Macbeth: Act 5 Commentary

In the play’s final act, Macbeth receives the emotional and physical recompense for his crimes. Lady Macbeth signals her deep guilt over Duncan’s murder. Her suicide prompts Macbeth’s most famous soliloquy, a distillation of nihilistic despair. His fight against Macduff ends the play where it began: a rebel’s head paraded on a spear.

  1. Lady Macbeth’s sleepwalking indicates that her trajectory is the opposite of her husband’s. She starts the play unworried about punishment. Now, she says, “What’s done cannot be undone.” The blood on her hands will not come off. Macbeth, on the other hand, began the play fearful of the moral consequences for his crime. This act shows him without a conscience, a man in a moral coma.
  2. The doctor indicates that the problem afflicting Lady Macbeth demands a “divine” more “than the physician.” The ultimate judge of Lady Macbeth and Macbeth will be God, not man.
  3. The second scene features Menteith and Caithness’s political analysis. How desperate is Macbeth’s position, they wonder, when his own people and his own person judge him? His people don’t follow because of love, and Macbeth himself knows that he’s a murderer so that he “recoils” at himself.
  4. We finally see Macbeth in scene three. In many ways, this final act mirrors the first act. In that act, the witches spoke of Macbeth followed by the court speaking of Macbeth’s valiant fury. Then we finally saw Macbeth in the third scene. Everything Lady Macbeth said in scene one and that Menteith and Caithness reported in scene two is confirmed. Macbeth is agitated. He wants Lady Macbeth’s illness cured as easily as one washes one’s hands.
  5. Macduff mentions “just censures” in scene four. This is the subject of Act 5: true judgement.

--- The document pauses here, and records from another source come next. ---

(** * Selection-set flattening of [complexity] (asger-noer/gql)

    A shallow embedding of [complexity.flattenSelectionSet], [flatten],
    [findFragmentDefinition], [AnalyseDocument] and [RunAnalysis], and the
    properties of the flattening algorithm and of its callers.

    The file has two models of the same code, and a relation.

    - A value model.  A selection set is a list of selection trees, the
      [fieldMap] of the source is a [gmap string Field], and the final
      [for _, field := range fieldMap] is an iteration in an unspecified
      order, which a [MapOrder] supplies.
    - [Module Heap]: a store model with pointers, in which the source's
      write [existing.SelectionSet = ...] is a write to an object of the
      store and [fieldMap] holds addresses.  It carries the frame property
      (what a call leaves unchanged), and it is shown to return what the
      value model returns.

    A third definition, the relation [Run], has every [range] choose an
    order of its own; every run agrees with the value model up to order.

    Layout: the data model and the code; the store model; the runs; the
    vocabulary of the properties; the lemmas; the claims; the proofs about
    the store. *)

From stdpp Require Import gmap strings list fin_maps option.

Set Warnings "-register-all".

(** * Part 1: the data model and the code *)

(** ** Data model (gqlparser's [ast] package, as far as the code reads it) *)

(** The attributes of an [ast.Field] that the code copies and never reads:
    [Arguments], [Directives], [Position], [Comment], [Definition] and
    [ObjectDefinition]. *)
Record FieldInfo := mkFieldInfo {
  Arguments : list (string * string);
  Directives : list string;
  Position : nat;
  Comment : string;
  FieldDefinition : string;
  ObjectDefinition : string
}.

#[global] Instance FieldInfo_eq_dec : EqDecision FieldInfo.
Proof. solve_decision. Defined.

(** [ast.Selection]: the three dynamic types the type switch of
    [flattenSelectionSet] distinguishes. *)
Inductive Selection :=
| FieldSel (alias name : string) (info : FieldInfo) (sels : list Selection)
| InlineFragment (typeCondition : string) (sels : list Selection)
| FragmentSpread (name : string).

Abbreviation SelectionSet := (list Selection).

(** [ast.Field] as a struct value: what a [*ast.Field] of [fieldMap] points to. *)
Record Field := mkField {
  Alias : string;
  Name : string;
  Info : FieldInfo;
  Selections : SelectionSet
}.
(** The same loop, iteration by iteration: [fuel] bounds the number of
    times the body may run to its end.  [None]: the bound was reached
    before the loop was left; [Some None]: a [Cause()] call panicked;
    [Some (Some r)]: the loop was left and [r] returned. *)
Fixpoint Cause_loop (fuel : nat) (err : error) {struct fuel}
    : option (option error) :=
  match err with
  | Nil => Some (Some err)
  | _ =>
      match method_Cause err with
      | NoMethod => Some (Some err)
      | Panics => Some None
      | Returns cause =>
          match fuel with
          | O => None
          | S fuel' => Cause_loop fuel' cause
          end
      end
  end.

(** The number of nodes of the chain whose [Cause] method returns,
    counted from the outside down to the first value that has no such
    method or is a nil pointer. *)
Fixpoint depth (e : error) : nat :=
  match e with
  | StackError _ err _ => S (depth err)
  | CauseMsgCodeError _ cause _ => S (depth cause)
  | ForeignCauser _ _ cause => S (depth cause)
  | _ => O
  end.

(** ** Formatted output

    A [fmt.State] is written to piece by piece; the text it receives is the
    concatenation of the pieces.  Each piece remembers which statement of
    the source wrote it. *)
Inductive chunk : Type :=
| Message (m : string)
    (* io.WriteString(s, x.msg); the Error() text fmt prints for a value
       that has no Format method *)
| Literal (t : string)
    (* text that fmt itself supplies: the "\n" of "%+v\n", "<nil>" *)
| Joined (t : string)
    (* io.WriteString(s, w.Error()) *)
| Quoted (t : string)
    (* fmt.Fprintf(s, "%q", t) *)
| FrameLine (f : Frame).
    (* fmt.Fprintf(st, "\n%+v", f) for one frame of a stack *)

(** Modelled from the spec: [stack.Format], which is declared outside
    errors.go.  Under the verb 'v' with the flag '+' it renders the stack
    "frame-by-frame in detailed mode", in the order the frames are stored.
    errors.go calls it under that verb and flag only. *)
Definition stack_Format (stk : stack) : list chunk := map FrameLine stk.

  6. Macbeth’s reaction to Lady Macbeth’s death is famous because it sums up his hopelessness. He relies on three different metaphors: a creeping creature, a candle, and an actor. Macbeth has been obsessed with “tomorrow” since the first act where he worried what kind of judgment Duncan’s murder would merit. Now Macbeth fears it doesn’t matter. He’s not worried about eternity. He’s worried about the repetition of a meaningless tomorrow. He’s taken the wrong message from his wife’s death. The problem isn’t that life is meaningless. The problem is that life is meaningful. Actions have consequences. Sin requires judgment.
  7. Macbeth suffers the same fate as Macdonwald. Macduff is now Macbeth. The usurper’s cursed head as has been crushed.
  8. Malcolm invokes the “grace of grace” in the finale. This is an important theological concept: that all are guilty and require punishment. The problem is that we know Malcolm can’t stay king for long. Fleance and his line are going to have to take over somehow. The nation will continue to suffer upheaval until that prophecy is fulfilled.